How do the records below read from their first line through the line containing "returns the token"? Write those lines out exactly.

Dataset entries
********
(** ** The transitions of the token *)

(** C2: when a refresh attempt fails (the request is rejected, the response
    is not a success, or its body cannot be read), [refreshAccessToken]
    returns the token with [error] set to the tag "RefreshAccessTokenError"
    and with the [accessToken] and [refreshToken] it had before. *)
Theorem refresh_failure_preserves_tokens (token : Token) (w : World) :
  refresh_fails (answer w (refresh_url w token)) = true ->
  exists token' w',
    refreshAccessToken token w = (Normal token', w') /\
    error token' = JStr "RefreshAccessTokenError" /\
    accessToken token' = accessToken token /\
    refreshToken token' = refreshToken token.
Proof.
  intros Hfail.
  destruct (refreshAccessToken_failure token w Hfail) as (w' & Hrun & _).
  exists (with_error token), w'. repeat split. exact Hrun.
Qed.

Lemma refresh_failure_preserves_tokens_witness :
  refresh_fails (answer (sample_world 2000 refused)
                   (refresh_url (sample_world 2000 refused) expired_token)) = true /\
  exists token' w',
    refreshAccessToken expired_token (sample_world 2000 refused) = (Normal token', w') /\
    error token' = JStr "RefreshAccessTokenError" /\
    accessToken token' = accessToken expired_token /\
    refreshToken token' = refreshToken expired_token.
Proof.
  split; [reflexivity|].
  apply (refresh_failure_preserves_tokens expired_token (sample_world 2000 refused)).
  reflexivity.
Defined.




(** C4: a read of the token ([jwt] without a sign-in) at a time strictly
    before [accessTokenExpires] returns the stored token itself and sends no
    request. *)
Theorem valid_token_read_is_noop
    (token : Token) account profile (w : World) (expires : Z) :
  is_sign_in (account, profile) = false ->
  accessTokenExpires token = Some (Int expires) ->
  now_at w (ticks w) < expires ->
  exists w',
    jwt token account profile w = (Normal token, w') /\
    sent w' = sent w.
Proof.
  intros Hread Hexp Hnow. rewrite jwt_read_unfold by assumption.
  rewrite Hexp. simpl.
  apply Z.ltb_lt in Hnow. rewrite Hnow.
  exists (tick w). split; reflexivity.
Qed.
(** A generator's life: one call after the other, whatever each call raises
    being caught by the caller. *)
Fixpoint run_calls {S : Type} (batch_sizes : list (option Z)) (st : State S)
  : list (Result TimeChannel) * State S :=
  match batch_sizes with
  | [] => ([], st)
  | batch_size :: rest =>
      let (r, st1) := __call__ batch_size st in
      let (rs, st2) := run_calls rest st1 in
      (r :: rs, st2)
  end.

(** ** [__call__], step by step *)

Lemma call_eq {S : Type} (batch_size : option Z) (st : State S) :
  __call__ batch_size st =
  let g := self st in
  let sampled := Sampled batch_size (requested_time_steps g) (_bandwidth g) in
  match sampler_answer batch_size st with
  | (Ok (h, tau), s') =>
      (Ok (Utils.cir_to_time_channel (_bandwidth g) h tau (_l_min g) (_l_max g)
             (_normalize_channel g)),
       {| self := g;
          world := {| model_state := s';
                      trace := (trace (world st) ++ [sampled]) ++
                               [TapsComputed (_bandwidth g) h tau (_l_min g)
                                  (_l_max g) (_normalize_channel g)] |} |})
  | (Raise e, s') =>
      (Raise e,
       {| self := g;
          world := {| model_state := s';
                      trace := trace (world st) ++ [sampled] |} |})
  end.
Proof.
  unfold __call__, bind, this, call_sampler, call_cir_to_time_channel, ret,
    sampler_answer, requested_time_steps, log.
  cbn.
  destruct (_cir_sampler (self st) batch_size
              (_num_time_steps (self st) + _l_tot (self st) - 1)%Z
              (_bandwidth (self st)) (model_state (world st))) as [[[h tau]|e] s'];
    reflexivity.
Qed.

Lemma call_returns {S : Type} (batch_size : option Z) (st : State S)
    (a : PathGains) (tau : PathDelays) (s' : S) :
  sampler_answer batch_size st = (Ok (a, tau), s') ->
  fst (__call__ batch_size st) =
  Ok (Utils.cir_to_time_channel (_bandwidth (self st)) a tau (_l_min (self st))
        (_l_max (self st)) (_normalize_channel (self st))).
Proof. intros H. rewrite call_eq. cbn zeta. rewrite H. reflexivity. Qed.

Lemma call_self {S : Type} (batch_size : option Z) (st : State S) :
  self (snd (__call__ batch_size st)) = self st.
Proof.
  rewrite call_eq. cbn zeta.
  destruct (sampler_answer batch_size st) as [[[h tau]|e] s']; reflexivity.
Qed.

Lemma call_trace {S : Type} (batch_size : option Z) (st : State S) :
  exists rest,
    trace (world (snd (__call__ batch_size st))) =
    trace (world st) ++
      Sampled batch_size (requested_time_steps (self st)) (_bandwidth (self st))
      :: rest /\
    filter is_sampled rest = [].
Proof.
  rewrite call_eq. cbn zeta.
  destruct (sampler_answer batch_size st) as [[[h tau]|e] s']; cbn.
  - eexists. rewrite <- app_assoc. cbn. split; reflexivity.
  - exists []. split; reflexivity.
Qed.

(** ** [__init__], unfolded *)

Lemma init_eq {S : Type} (channel_model : ChannelModel S) (bandwidth : R)
    (num_time_samples l_min l_max : Z) (normalize_channel : bool) (w : World S) :
  __init__ channel_model bandwidth num_time_samples l_min l_max
    normalize_channel w =
  (Ok (mkGenerateTimeChannel channel_model l_min l_max (l_max - l_min + 1)%Z
         bandwidth num_time_samples normalize_channel),
   w).
Proof. reflexivity. Qed.

(** ** Channel models used as concrete inputs *)

(** One antenna pair, one path of constant gain [g] and delay [0], sampled at
    [num_time_steps] instants for each of [batch] examples. *)
Definition single_path_gains (batch : nat) (num_time_steps : nat) (g : C)
  : PathGains :=
  {| a_dims := mkDims batch 1 1 1 1;
     a_paths := 1;
     a_time := num_time_steps;
     a_at := fun _ _ _ _ => g |}.

Definition single_path_delays (batch : nat) : PathDelays :=
  {| tau_dims := mkDims batch 1 1 1 1;
     tau_paths := 1;
     tau_at := fun _ _ _ => 0 |}.

(** A channel model that answers every call with a single path of gain [g],
    sized as asked, and counts its calls. *)
Definition single_path_model (g : C) : ChannelModel nat :=
  fun batch_size num_time_steps _ calls =>
    let batch := match batch_size with
                 | Some n => Z.to_nat n
                 | None => 1%nat
                 end in
    (Ok (single_path_gains batch (Z.to_nat num_time_steps) g,
         single_path_delays batch),
     Datatypes.S calls).

Definition fresh_world : World nat := {| model_state := O; trace := [] |}.

(** The generator of the end-to-end example: [W = 1e6], four time samples,
    lags [-2 .. 2]. *)
Definition example_generator (normalize_channel : bool) : GenerateTimeChannel nat :=
  {| _cir_sampler := single_path_model Cplx.one;
     _l_min := (-2)%Z;
     _l_max := 2%Z;
     _l_tot := 5%Z;
     _bandwidth := 1000000;
     _num_time_steps := 4%Z;
     _normalize_channel := normalize_channel |}.

(** ** Construction *)

(** C2, as the spec words it, fails: [__init__] checks nothing.  A
    construction with [l_min = 1 > l_max = 0], bandwidth [-1] and no time
    sample succeeds. *)
Lemma init_accepts_invalid_configuration :
  (1 > 0)%Z /\ -1 <= 0 /\ (0 <= 0)%Z /\
  fst (__init__ (single_path_model Cplx.one) (-1) 0 1 0 false fresh_world) =
  Ok {| _cir_sampler := single_path_model Cplx.one;
        _l_min := 1%Z;
        _l_max := 0%Z;
        _l_tot := 0%Z;
        _bandwidth := -1;
        _num_time_steps := 0%Z;
        _normalize_channel := false |}.
Proof. repeat split; try lia; try lra. Qed.

(** C2, amended: construction never rejects.  For all parameters, also with
    [l_min > l_max], a non-positive bandwidth or a non-positive number of time
    samples, [__init__] returns the object holding the parameters as given,
    with [l_tot = l_max - l_min + 1], and does not call the channel model: the
    world, its trace of calls included, is left as it was. *)
Theorem init_always_succeeds (S : Type) (channel_model : ChannelModel S)
    (bandwidth : R) (num_time_samples l_min l_max : Z)
    (normalize_channel : bool) (w : World S) :
  __init__ channel_model bandwidth num_time_samples l_min l_max
    normalize_channel w =
  (Ok {| _cir_sampler := channel_model;
         _l_min := l_min;
         _l_max := l_max;
         _l_tot := (l_max - l_min + 1)%Z;
         _bandwidth := bandwidth;
         _num_time_steps := num_time_samples;
         _normalize_channel := normalize_channel |},
   w).
Proof. reflexivity. Qed.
********
> **Written reply**:
(** ** The transitions of the token *)

(** C2: when a refresh attempt fails (the request is rejected, the response
    is not a success, or its body cannot be read), [refreshAccessToken]
    returns the token with [error] set to the tag "RefreshAccessTokenError"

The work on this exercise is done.